▶ **Task to carry out**
Identify and copy all lines of the material where the string "else" is found.

▶ **Record set**
(** The watchers of the static array with their indices, from [i] on. *)
Fixpoint numbered (i : nat) (ws : list signal_t) : list (nat * signal_t) :=
  match ws with
  | [] => []
  | s :: ws' => (i, s) :: numbered (S i) ws'
  end.

(** What libev installs for a watched signal. *)
Definition ev_action : disposition :=
  SIG_HANDLER h_ev_sighandler
    {| SA_NODEFER := false; SA_RESETHAND := false; SA_SIGINFO := false |}.

(** Two states that differ at most in the signal dispositions and in the
    signal watchers of the loop. *)
Definition same_but_signals (w w' : World) : Prop :=
  ext w' = ext w /\ conn w' = conn w /\ glob w' = glob w /\
  trace w' = trace w /\
  fdflags (proc w') = fdflags (proc w) /\
  environ (proc w') = environ (proc w) /\
  atexit_handlers (proc w') = atexit_handlers (proc w) /\
  io_watchers (main_loop w') = io_watchers (main_loop w) /\
  prepare_active (main_loop w') = prepare_active (main_loop w) /\
  pending (main_loop w') = pending (main_loop w) /\
  sig_pending (main_loop w') = sig_pending (main_loop w).

(** SIGPIPE is ignored. *)
Definition pipe_safe (w : World) : Prop :=
  sigdisp (proc w) SIGPIPE = SIG_IGN.

(** A computation that keeps SIGPIPE ignored however it ends, and that
    does not end with the process killed by SIGPIPE. *)
Definition pkeeps {A} (m : M A) : Prop :=
  triple pipe_safe m (fun _ => pipe_safe)
    (fun s => pipe_safe (stop_world s) /\ forall v, s <> Killed SIGPIPE v).

(** The cleanup that [exit] runs once [i3_exit] is registered. *)
Definition cleanup_calls (w : World) : list extcall :=
  (if decide (shmlogname (glob w) = "") then []
   else [shm_unlink (shmlogname (glob w))]) ++
  [ipc_shutdown SHUTDOWN_REASON_EXIT (-1);
   unlink (ipc_socket_path (glob w));
   xcb_disconnect] ++
  (if 4 <=? EV_VERSION_MAJOR then [ev_loop_destroy] else []).

(** Two states with the same loop, process state and globals: what a
    computation that only talks to the outside leaves alone. *)
Definition same_inside (w w' : World) : Prop :=
  main_loop w' = main_loop w /\ proc w' = proc w /\ glob w' = glob w.

(** A computation whose start and end states, when it returns, are
    related by [R]. *)
Definition relates (R : World -> World -> Prop) {A} (m : M A) : Prop :=
  forall w,
    match m w with
    | Ret _ w' => R w w'
    | _ => True
    end.

(** A computation that, when it returns, has left the loop, the process
    state and the globals alone. *)
Definition inert {A} (m : M A) : Prop := relates same_inside m.

(** From [w] to [w'] the loop has only gained: io watchers and references
    may have been added and the drain may have been started, while the
    pending callbacks, the signal watchers, the dispositions and the exit
    handlers are the same. *)
Definition grown (w w' : World) : Prop :=
  atexit_handlers (proc w') = atexit_handlers (proc w) /\
  sigdisp (proc w') = sigdisp (proc w) /\
  pending (main_loop w') = pending (main_loop w) /\
  sig_pending (main_loop w') = sig_pending (main_loop w) /\
  signal_watchers (main_loop w') = signal_watchers (main_loop w) /\
  activecnt (main_loop w) <= activecnt (main_loop w') /\
  (prepare_active (main_loop w) = true ->
   prepare_active (main_loop w') = true) /\
  (forall p, p ∈ io_watchers (main_loop w) ->
             p ∈ io_watchers (main_loop w')).

(** A computation that, when it returns, has only made the loop grow. *)
Definition grows {A} (m : M A) : Prop := relates grown m.

(** Two states with the same watchers of descriptors, the same drain
    watcher and the same pending callbacks and signals. *)
Definition watchers_kept (w w' : World) : Prop :=
  io_watchers (main_loop w') = io_watchers (main_loop w) /\
  prepare_active (main_loop w') = prepare_active (main_loop w) /\
  pending (main_loop w') = pending (main_loop w) /\
  sig_pending (main_loop w') = sig_pending (main_loop w).









(** The values of [opt] that have a [case] of their own. *)
Definition handled_values : list Z :=
  [chr "a"; chr "L"; chr "c"; chr "C"; chr "v"; chr "m"; chr "V"; chr "d";
   chr "l"; 0].

(** What an answer of [getopt_long] says about the layout file, if it
    is [-L], [--layout] or [--restart]: the path, and whether the file is
    to be deleted after use. *)
Definition layout_choice (r : getopt_result) : option (string * bool) :=
  if g_opt r =? chr "L" then Some (g_optarg r, false)
  else if (g_opt r =? 0) && String.eqb (long_name (g_index r)) "restart"
  then Some (g_optarg r, true)
  else None.

(** The answers for [-a] and for [--disable-signalhandler]. *)
Definition is_no_autostart (r : getopt_result) : bool :=
  g_opt r =? chr "a".

Definition is_disable_signalhandler (r : getopt_result) : bool :=
  (g_opt r =? 0) &&
  String.eqb (long_name (g_index r)) "disable-signalhandler".

(** The answer for [-C]. *)
Definition is_check_config (r : getopt_result) : bool :=
  g_opt r =? chr "C".

(** The layout file after one more answer. *)
Definition chosen_layout (r : getopt_result) (before : option string * bool)
    : option string * bool :=
  match layout_choice r with
  | Some (path, del) => (Some path, del)
  | None => before
  end.

(** The bytes of a list of arguments, separators not counted. *)
Definition total_length (args : list string) : nat :=
  fold_right (fun s n => (String.length s + n)%nat) 0%nat args.

(** The effects of talking to a running i3, and of validating the
    configuration. *)
Definition talks_to_i3 (e : front_effect) : bool :=
  match e with
  | Connect _ | Send _ _ _ => true
  | _ => false
  end.

Definition loads_configuration (e : front_effect) : bool :=
  match e with
  | LoadConfiguration _ => true
  | _ => false
  end.

(** ** Traces *)

Lemma arrived_app tr1 tr2 : arrived (tr1 ++ tr2) = arrived tr1 ++ arrived tr2.
Proof. unfold arrived. apply omap_app. Qed.

Lemma calls_app tr1 tr2 : calls (tr1 ++ tr2) = calls tr1 ++ calls tr2.
Proof. unfold calls. apply omap_app. Qed.

Lemma processed_app tr1 tr2 :
  processed (tr1 ++ tr2) = processed tr1 ++ processed tr2.
Proof. unfold processed. rewrite calls_app. apply List.filter_app. Qed.

Lemma snoc_split_wait (tr : list action) a pre post :
  a <> Wait ->
  tr ++ [a] = pre ++ Wait :: post ->
  exists post', post = post' ++ [a] /\ tr = pre ++ Wait :: post'.
Proof.
  intros Ha Heq.
  destruct (exists_last (l := Wait :: post)) as [post0 [x Hx]]; [discriminate|].
  rewrite Hx in Heq. rewrite List.app_assoc in Heq.
  apply app_inj_tail in Heq as [Htr <-].
  destruct post0 as [|y post'].
  - simpl in Hx. destruct post; [|destruct post; discriminate].
    injection Hx as Hx. congruence.
  - simpl in Hx. injection Hx as <- ->.
    exists post'. rewrite Htr. split; reflexivity.
Qed.

Lemma waits_drained_snoc q0 tr a :
  a <> Wait -> waits_drained q0 tr -> waits_drained q0 (tr ++ [a]).
Proof.
  intros Ha Hw pre post Heq.
  apply snoc_split_wait in Heq as [post' [_ Heq]]; [|exact Ha].
  exact (Hw _ _ Heq).
Qed.

Lemma good_neutral q0 tr q a :
  neutral a = true -> good q0 tr q -> good q0 (tr ++ [a]) q.
Proof.
  intros Hn [Hacc Hw]. split.
  - unfold accounted in *. rewrite processed_app, arrived_app.
    destruct a as [c| | | |]; simpl in Hn; try discriminate;
      unfold processed, calls, arrived; simpl.
    + destruct (is_drain_call c); [discriminate|]. simpl.
      rewrite !List.app_nil_r. exact Hacc.
    + rewrite !List.app_nil_r. exact Hacc.
    + rewrite !List.app_nil_r. exact Hacc.
  - apply waits_drained_snoc; [|exact Hw].
    destruct a; simpl in Hn; congruence.
Qed.

Lemma good_arrive q0 tr q e :
  good q0 tr q -> good q0 (tr ++ [Arrive e]) (q ++ [e]).
Proof.
  intros [Hacc Hw]. split.
  - unfold accounted in *. rewrite processed_app, arrived_app.
    unfold processed at 2. unfold arrived at 2. simpl.
    rewrite List.app_nil_r, List.map_app, !List.app_assoc, Hacc.
    rewrite !List.map_app. simpl. rewrite <- !List.app_assoc. reflexivity.
  - apply waits_drained_snoc; [discriminate|exact Hw].
Qed.

Lemma good_process q0 tr q e :
  good q0 tr (e :: q) -> good q0 (tr ++ [Call (drain_call e)]) q.
Proof.
  intros [Hacc Hw]. split.
  - unfold accounted in *. rewrite processed_app, arrived_app.
    assert (Hd : is_drain_call (drain_call e) = true).
    { unfold drain_call. destruct (response_type e =? 0); reflexivity. }
    unfold processed at 2. unfold arrived at 2. simpl. rewrite Hd. simpl.
    rewrite List.app_nil_r, <- List.app_assoc. exact Hacc.
  - apply waits_drained_snoc; [discriminate|exact Hw].
Qed.

Lemma good_wait q0 tr q :
  good q0 tr q -> flushed q0 tr -> good q0 (tr ++ [Wait]) q.
Proof.
  intros [Hacc Hw] Hflushed. split.
  - unfold accounted in *. rewrite processed_app, arrived_app.
    unfold processed at 2. unfold arrived at 2. simpl.
    rewrite !List.app_nil_r in *. exact Hacc.
  - intros pre post Heq.
    destruct (exists_last (l := Wait :: post)) as [post0 [x Hx]];
      [discriminate|].
    rewrite Hx, List.app_assoc in Heq.
    apply app_inj_tail in Heq as [Htr <-].
    destruct post0 as [|y post'].
    + rewrite List.app_nil_r in Htr. subst pre. exact Hflushed.
    + simpl in Hx. injection Hx as <- Hpost.
      apply (Hw pre post'). exact Htr.
Qed.

(** ** Rules for triples *)

Lemma triple_ret {A} (P : World -> Prop) (a : A) Q E :
  (forall w, P w -> Q a w) -> triple P (ret a) Q E.
Proof. intros H w Hw. simpl. auto. Qed.

Lemma triple_bind {A B} (P : World -> Prop) (m : M A) (k : A -> M B) Q R E :
  triple P m Q E -> (forall a, triple (Q a) (k a) R E) ->
  triple P (bind m k) R E.
Proof.
  intros Hm Hk w Hw. unfold bind. specialize (Hm w Hw).
  destruct (m w) as [a w'| |]; auto. apply Hk. exact Hm.
Qed.

Lemma triple_conseq {A} (P P' : World -> Prop) (m : M A)
    (Q Q' : A -> World -> Prop) (E E' : stop -> Prop) :
  triple P' m Q' E' ->
  (forall w, P w -> P' w) ->
  (forall a w, Q' a w -> Q a w) ->
  (forall s, E' s -> E s) ->
  triple P m Q E.
Proof.
  intros Hm HP HQ HE w Hw. specialize (Hm w (HP w Hw)).
  destruct (m w); auto.
Qed.

Lemma triple_gets {A} (P : World -> Prop) (f : World -> A) Q E :
  (forall w, P w -> Q (f w) w) -> triple P (gets f) Q E.
Proof. intros H w Hw. simpl. auto. Qed.

Lemma triple_modify (P : World -> Prop) f Q E :
  (forall w, P w -> Q tt (f w)) -> triple P (modify f) Q E.
Proof. intros H w Hw. simpl. auto. Qed.

Lemma keeps_ret {A} (P : World -> Prop) (a : A) : keeps P (ret a).
Proof. apply triple_ret. auto. Qed.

▶ **Expected output**
   else [shm_unlink (shmlogname (glob w))]) ++
  (if 4 <=? EV_VERSION_MAJOR then [ev_loop_destroy] else []).
  else if (g_opt r =? 0) && String.eqb (long_name (g_index r)) "restart"
  else None.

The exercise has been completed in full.